A cDNA encoding the long isoform of the rat thyrotropin releasing hormone (TRH) receptor was expressed stably in HEK-293 cells. Polymerase chain reaction analysis confirmed expression of mRNA encoding only the long and not the short isoform. Activation of this receptor with TRH caused a large stimulation in production of inositol phosphates but did not produce either activation of basal or inhibition of forskolin-amplified adenylyl cyclase activity. Sustained exposure of these transfected cells to TRH resulted in a substantial reduction in cellular levels of Gq alpha-like immunoreactivity from some 12 to 5 pmol/mg of membrane protein without significant alterations in cellular levels of the alpha subunits of Gs, Gi1, Gi2, Gi3, or Go. Equivalent experiments in GH3 cells also indicated a marked down-regulation of Gq alpha/G11 alpha. Dose-response curves indicated that 20 nM TRH produced half-maximal down-regulation of cellular Gq-like immunoreactivity in the transfected HEK-293 cells and that half-maximal loss was produced within 3-4 h. Separation of the transfected HEK-293 cell membranes in SDS-polyacrylamide gel electrophoresis conditions able to resolve individual members of the Gq family of G-proteins demonstrated the presence of two related G-proteins.
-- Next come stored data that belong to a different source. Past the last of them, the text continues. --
(** Contamination 1/4 flags row 1; contamination 3/4 flags it too. *)
Lemma larger_contamination_flags_more_witness :
  [1%nat] = firstn 1 [1%nat; 2%nat; 0%nat]
  /\ forall i, In i [1%nat] -> In i [1%nat; 2%nat; 0%nat].
Proof.
  apply (larger_contamination_flags_more (C := stable42) rows42 (1 # 4) (3 # 4)
           default_kernel None default_random_state 0%nat 1%nat 1%nat
           [1%nat] [1%nat; 2%nat; 0%nat]).
  - vm_compute. discriminate.
  - vm_compute. discriminate.
  - vm_compute. reflexivity.
  - vm_compute. reflexivity.
  - vm_compute. reflexivity.
Defined.

(** ** Rows that are alike *)

Section EqualRows.

Context {C : Collaborators}.
Variable self : KPCA_Recon_Error.

Let X := self_matrix self.
Let d := ncols (self_matrix self).
Let n := nrows (self_matrix self).

(** Equal rows get equal scores.  On a call of [get_anomaly_score] that
    returns (the decomposition keeping at least one eigenvalue), two rows
    that are equal in the standardized matrix and in every reconstruction
    have the same score: a score depends on its row alone. *)
Theorem equal_rows_score_equal (g g' : RandomState) (scores : vector)
    (i j : nat) :
  get_anomaly_score self g = (inr scores, g') ->
  (1 <= List.length (full_lambdas self))%nat ->
  (i < n)%nat -> (j < n)%nat ->
  nth i X [] = nth j X [] ->
  (forall k, (1 <= k <= d)%nat ->
     nth i (recon_of self k) [] = nth j (recon_of self k) []) ->
  nth i scores 0 == nth j scores 0.
Proof.
  intros Hrun Hne Hi Hj Hrow Hrec.
  destruct (get_anomaly_score_rows self g g' scores Hrun Hne) as [_ Hsum].
  rewrite (Hsum i Hi), (Hsum j Hj). unfold weighted_error_sum.
  apply sumQ_ext. intros k Hk. apply in_seq in Hk.
  unfold row_error. fold X. rewrite Hrow, (Hrec k) by (fold d; lia).
  reflexivity.
Qed.

End EqualRows.

(** Two equal rows among four: their scores are equal. *)
Lemma equal_rows_score_equal_witness :
  nth 0 [3500 # 35182; 3500 # 35182; 24500 # 35182; 31500 # 35182] 0
  == nth 1 [3500 # 35182; 3500 # 35182; 24500 # 35182; 31500 # 35182] 0.
Proof.
  apply (equal_rows_score_equal (C := stable42)
           (init (C := stable42) [[7; 1]; [7; 1]; [-7; 7]; [-7; -9]]
                 (float_literal (1 # 4)) default_kernel None
                 default_random_state)
           0%nat 1%nat
           [3500 # 35182; 3500 # 35182; 24500 # 35182; 31500 # 35182]
           0%nat 1%nat).
  - vm_compute. reflexivity.
  - vm_compute. lia.
  - vm_compute. lia.
  - vm_compute. lia.
  - vm_compute. reflexivity.
  - intros k Hk.
    change (ncols (self_matrix
                     (init (C := stable42)
                           [[7; 1]; [7; 1]; [-7; 7]; [-7; -9]]
                           (float_literal (1 # 4)) default_kernel None
                           default_random_state)))
      with 2%nat in Hk.
    assert (Hcases : k = 1%nat \/ k = 2%nat) by lia.
    destruct Hcases as [-> | ->]; vm_compute; reflexivity.
Defined.
(** X2: the bucket of a clock value is the value less the remainder of Go's
    truncating division: it is within 59 seconds of the value, on the side
    of zero (so before the value from 1970 on, and after it for a negative
    clock), never larger in magnitude, and the bucket of a bucket is
    itself. *)
Theorem X2_bucket_truncates (now : Z) :
  bucket now = now - Z.rem now statCollectionPeriodSecs /\
  Z.abs (now - bucket now) < statCollectionPeriodSecs /\
  Z.abs (bucket now) <= Z.abs now /\
  0 <= now * bucket now /\
  bucket (bucket now) = bucket now.
Proof.
  split; [apply bucket_rem|].
  pose proof (bucket_rem now) as Hb. unfold statCollectionPeriodSecs in *.
  destruct (rem60_bounds now) as [Hpos Hneg].
  split; [|split; [|split]].
  - destruct (Z.le_ge_cases 0 now); [specialize (Hpos ltac:(lia)) | specialize (Hneg ltac:(lia))]; lia.
  - destruct (Z.le_ge_cases 0 now); [specialize (Hpos ltac:(lia)) | specialize (Hneg ltac:(lia))]; lia.
  - destruct (Z.le_ge_cases 0 now); [specialize (Hpos ltac:(lia)) | specialize (Hneg ltac:(lia))]; nia.
  - unfold bucket, statCollectionPeriodSecs. by rewrite Z.quot_mul by lia.
Qed.

(** *** The end of the loop *)

Lemma returned_cancelled_step w m a :
  (pc m = Returned -> Done (coll m) = true) ->
  pc (act_step w m a) = Returned -> Done (coll (act_step w m a)) = true.
Proof.
  intros Hinv. act_cases m a; try discriminate; try done.
  by rewrite Hpc.
Qed.

Lemma not_cancelled_exec w acts : forall m,
  Done (coll m) = false -> Forall (fun a => is_stop a = false) acts ->
  Done (coll (exec w acts m)) = false.
Proof.
  induction acts as [|a acts IH]; intros m Hnot Hall; simpl; [done|].
  apply Forall_cons in Hall as [Ha Hall]. apply IH; [|done].
  revert Ha. act_cases m a; try done.
Qed.

(** X3: the loop returns only when the context is cancelled: in any run,
    once [Run] has returned the context is cancelled, and a run on a
    collector that is not cancelled, in which [Stop] is never called, never
    returns. *)
Theorem X3_returns_only_when_cancelled (w : World) (c : Collector) (acts : list Act) :
  let m := run w c acts in
  (pc m = Returned -> Done (coll m) = true) /\
  (Done c = false -> Forall (fun a => is_stop a = false) acts -> pc m <> Returned).
Proof.
  intros m.
  assert (H : pc m = Returned -> Done (coll m) = true).
  { subst m. unfold run.
    apply (exec_invariant w (fun m => pc m = Returned -> Done (coll m) = true)).
    - intros m a Hinv. by apply returned_cancelled_step.
    - discriminate. }
  split; [exact H|].
  intros Hnot Hall Hret. specialize (H Hret).
  subst m. unfold run in H. rewrite not_cancelled_exec in H; done.
Qed.

Lemma X3_returns_only_when_cancelled_witness :
  pc (run Examples.world_ok (NewCollector 1000) (Examples.turns 20)) <> Returned.
Proof.
  apply (X3_returns_only_when_cancelled Examples.world_ok (NewCollector 1000)
           (Examples.turns 20)).
  - reflexivity.
  - vm_compute. repeat constructor.
Defined.

(** *** The log *)

Lemma log_msgs_snoc h s :
  map log_msg (logs (h ++ [s])) = map log_msg (logs h) ++ map log_msg (log_of s).
Proof. rewrite logs_app, map_app. unfold logs at 2. simpl. by rewrite app_nil_r. Qed.
Lemma rotation_cycles_through_the_store_witness :
  let m := <["CL"%string := negative_history]>
             {[ "AAPL"%string := GetQuote quoteAAPL ]} in
  let w := with_fx (set_stockData m) (boot (H := panel64x32) 0 0) in
  let w' := fold_left (fun w now => rotate (H := panel64x32) now w)
              [seconds 30; seconds 60; seconds 90] w in
  iCurrentStock (fx w') = 1 /\ text (textSymbol (fx w')) = "CL"%string.
Proof.
  intros m w w'.
  destruct (rotation_cycles_through_the_store (H := panel64x32)
              [seconds 30; seconds 60; seconds 90] w)
    as (_ & Hidx & Htext); [vm_compute; split; [discriminate | reflexivity]|].
  split; [exact Hidx|].
  destruct (Htext ltac:(discriminate)) as (data & Hdata & Hsym).
  rewrite Hidx in Hdata. vm_compute in Hdata. injection Hdata as <-.
  exact Hsym.
Defined.

(** ** Where the texts are *)

Section TextPositions.

Lemma lerp_0 (from to : Z) : lerp from to 0 = from.
Proof.
  unfold lerp. transitivity (float_to_int (inject_Z from));
    [|apply float_to_int_inject].
  apply float_to_int_comp. rewrite Qmult_0_r, Qplus_0_r. reflexivity.
Qed.

Lemma lerp_between (from to : Z) (p : Q) :
  (0 <= p <= 1)%Q -> Z.min from to <= lerp from to p <= Z.max from to.
Proof.
  intros [H0 H1].
  pose proof (lerp_0 from to) as E0. pose proof (lerp_1 from to) as E1.
  destruct (Z.le_ge_cases from to) as [Hle|Hge].
  - pose proof (lerp_up from to 0 p Hle H0).
    pose proof (lerp_up from to p 1 Hle H1). lia.
  - pose proof (lerp_down from to 0 p Hge H0).
    pose proof (lerp_down from to p 1 Hge H1). lia.
Qed.

(** X7.  From its start time on, an element with a positive duration is
    inside the box spanned by its start and end positions, and at the
    start time it is exactly at the start position. *)
Theorem UpdatePos_stays_between_start_and_end (a : AnimatedText) (now : Z) :
  (0 < animationTime a)%Q ->
  startTime a <= now ->
  let a' := UpdatePos now a in
  Z.min (startX a) (endX a) <= currentX a' <= Z.max (startX a) (endX a) /\
  Z.min (startY a) (endY a) <= currentY a' <= Z.max (startY a) (endY a) /\
  (now = startTime a -> currentX a' = startX a /\ currentY a' = startY a).
Proof.
  intros Ha Ht a'. subst a'. cbn [UpdatePos currentX currentY].
  assert (0 <= progress now a <= 1)%Q as Hp
    by (split; [now apply progress_nonneg | apply progress_le_1]).
  split; [now apply lerp_between|]. split; [now apply lerp_between|].
  intros ->.
  assert (progress (startTime a) a == 0) as H0.
  { unfold progress, elapsedTime. rewrite Z.sub_diag.
    assert (duration_float 0 / animationTime a == 0) as Hz
      by (assert (duration_float 0 == 0) as -> by reflexivity;
          unfold Qdiv; apply Qmult_0_l).
    revert Hz. generalize (duration_float 0 / animationTime a)%Q. intros x Hz.
    unfold std_min. destruct (Qlt_le_dec 1 x); lra. }
  rewrite !(lerp_comp _ _ _ _ H0), !lerp_0. split; reflexivity.
Qed.

Lemma UpdatePos_stays_between_start_and_end_witness :
  let a := AnimatedText_new 0 "STOCK" White 1 64 0 0 0 in
  0 <= currentX (UpdatePos 250000000 a) <= 64 /\
  currentX (UpdatePos 0 a) = 64.
Proof.
  intros a.
  destruct (UpdatePos_stays_between_start_and_end a 250000000)
    as (Hx & _ & _); [reflexivity | vm_compute; discriminate |].
  destruct (UpdatePos_stays_between_start_and_end a 0)
    as (_ & _ & Hstart); [reflexivity | vm_compute; discriminate |].
  split; [exact Hx | now apply Hstart].
Defined.

Lemma duration_float_seconds (n : Z) : duration_float (seconds n) == inject_Z n.
Proof.
  unfold duration_float, seconds. rewrite inject_Z_mult. field.
  intros Hz. discriminate Hz.
Qed.

Lemma settled (a : AnimatedText) (now : Z) :
  (0 < animationTime a)%Q -> (animationTime a <= 1)%Q ->
  seconds 1 <= now - startTime a ->
  currentX (UpdatePos now a) = endX a /\ currentY (UpdatePos now a) = endY a.
Proof.
  intros Ha H1 Ht.
  assert (progress now a == 1) as Hp.
  { apply progress_settled; [exact Ha|]. unfold elapsedTime.
    pose proof (duration_float_le _ _ Ht) as Hle.
    rewrite duration_float_seconds in Hle. change (inject_Z 1) with 1%Q in Hle.
    lra. }
  cbn [UpdatePos currentX currentY].
  rewrite !(lerp_comp _ _ _ _ Hp), !lerp_1. split; reflexivity.
Qed.

(** X8.  One second after a retarget all four texts are at rest: the symbol
    at the left edge on row 8, and price, change and volume ending at the
    right edge, at five pixels per character, on rows 8, 15 and 22. *)
Theorem quote_texts_come_to_rest_flush_right `{Build}
    (now later : Z) (data : StockData) (s : PatternStocks) :
  seconds 1 <= later - now ->
  let s' := StartQuoteDisplay now data s in
  let rest (a : AnimatedText) :=
    (currentX (UpdatePos later a)
     + 5 * Z.of_nat (String.length (text a)),
     currentY (UpdatePos later a)) in
  (currentX (UpdatePos later (textSymbol s')),
   currentY (UpdatePos later (textSymbol s'))) = (0, 8) /\
  rest (textPrice s') = (MATRIX_WIDTH, 8) /\
  rest (textChange s') = (MATRIX_WIDTH, 15) /\
  rest (textVolume s') = (MATRIX_WIDTH, 22).
Proof.
  intros Hlater s' rest. subst rest s'. cbv beta.
  repeat split.
  all: match goal with |- context [UpdatePos ?t ?a] =>
         destruct (settled a t) as [-> ->];
         [reflexivity | cbn; lra | assumption |]
       end.
  all: unfold StartQuoteDisplay;
    cbn [textSymbol textPrice textChange textVolume set_texts AnimatedText_new
         endX endY text]; f_equal; lia.
Qed.
(** ** The world outside the package

    The environment, the cluster API, the registry client and the decoders
    of the libraries are not part of the package: a [World] fixes what each
    of their calls answers.  [Hub] stands for [*registry.Registry], [Reader]
    for the [io.ReadCloser] of a blob. *)

(** [DownloadBlob] answers with a stream, or with an error and possibly a
    stream that still has to be closed. *)
Inductive BlobResult (Reader : Type) : Type :=
| BlobStream (reader : Reader)
| BlobFailed (reader : option Reader) (msg : string).

Record World (Hub Reader : Type) : Type := {
  os_Getenv : string -> string;
  strings_trimLeftUnicode : string -> string -> string;
  secrets_Get : string -> string -> Result corev1.Secret;
  json_Unmarshal_DockerCreds : bytes -> Result DockerCreds;
  registry_New : string -> string -> string -> Result Hub;
  registry_NewInsecure : string -> string -> string -> Result Hub;
  hub_ManifestV2 : Hub -> string -> string -> Result schema2.Manifest;
  hub_DownloadBlob : Hub -> string -> string -> BlobResult Reader;
  ioutil_ReadAll : Reader -> Result bytes;
  json_Unmarshal_Image : bytes -> Result imagev1.Image
}.
Lemma filter_written_effects (columnDefinitions : list Column)
    (options : option TableOptions) (searchParams : RawQueryMap)
    (columnKey : string) (value : option string) :
  let m' := filter_written options searchParams columnKey value in
  let st := useTableState columnDefinitions options searchParams in
  let st' := useTableState columnDefinitions options m' in
  m' !! filter_key options columnKey = value /\
  (forall k, k <> columnKey -> filterState st' !! k = filterState st !! k) /\
  pagination st' = Js.Int 1 /\
  keywordSearch st' = keywordSearch st /\
  sort st' = sort st /\
  columnVisibility st' = columnVisibility st.
Proof.
  cbn zeta. key_facts options.
  set (m' := filter_written options searchParams columnKey value).
  pose proof (fixed_key_not_filter_key options _ columnKey
                ltac:(eassumption) : QueryKeys.page (getQueryKeys options)
                                     <> filter_key options columnKey) as Hpf.
  assert (Hframe : forall k,
            k ∉ [filter_key options columnKey; QueryKeys.page (getQueryKeys options)] ->
            m' !! k = searchParams !! k).
  { intros k Hk. apply not_elem_of_cons in Hk as [Hk1 Hk].
    apply not_elem_of_cons in Hk as [Hk2 _].
    subst m'. unfold filter_written. rewrite lookup_delete_ne by done.
    destruct value; [by rewrite lookup_insert_ne | by rewrite lookup_delete_ne]. }
  destruct (decoded_frame columnDefinitions options searchParams m' _ Hframe)
    as (Hkw & Hsort & Hvis & _ & _).
  split; [|split; [|split; [|split; [|split]]]].
  - subst m'. unfold filter_written. rewrite lookup_delete_ne by done.
    destruct value; [apply lookup_insert_eq | apply lookup_delete_eq].
  - intros k Hk. apply filterState_lookup_ext, Hframe.
    apply not_elem_of_cons. split.
    + intros E. by apply filter_key_inj in E.
    + apply not_elem_of_cons. split; [|apply not_elem_of_nil].
      apply not_eq_sym. by apply fixed_key_not_filter_key.
  - rewrite useTableState_fields. cbn [pagination].
    subst m'. unfold filter_written. by rewrite lookup_delete_eq.
  - apply Hkw; not_touched.
  - apply Hsort; not_touched.
  - apply Hvis; not_touched.
Qed.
Both of the expressed Gq-like G-proteins were observed to be down-regulated in parallel by TRH. The similarity of dose-response curves and time-courses for loss of the two G-proteins indicates that the long isoform of the rat TRH receptor does not functionally select between these two transducer proteins. In GH3 cells both Gq alpha and G11 alpha, which are expressed at similar levels, were observed to be down-regulated equivalently by treatment with TRH.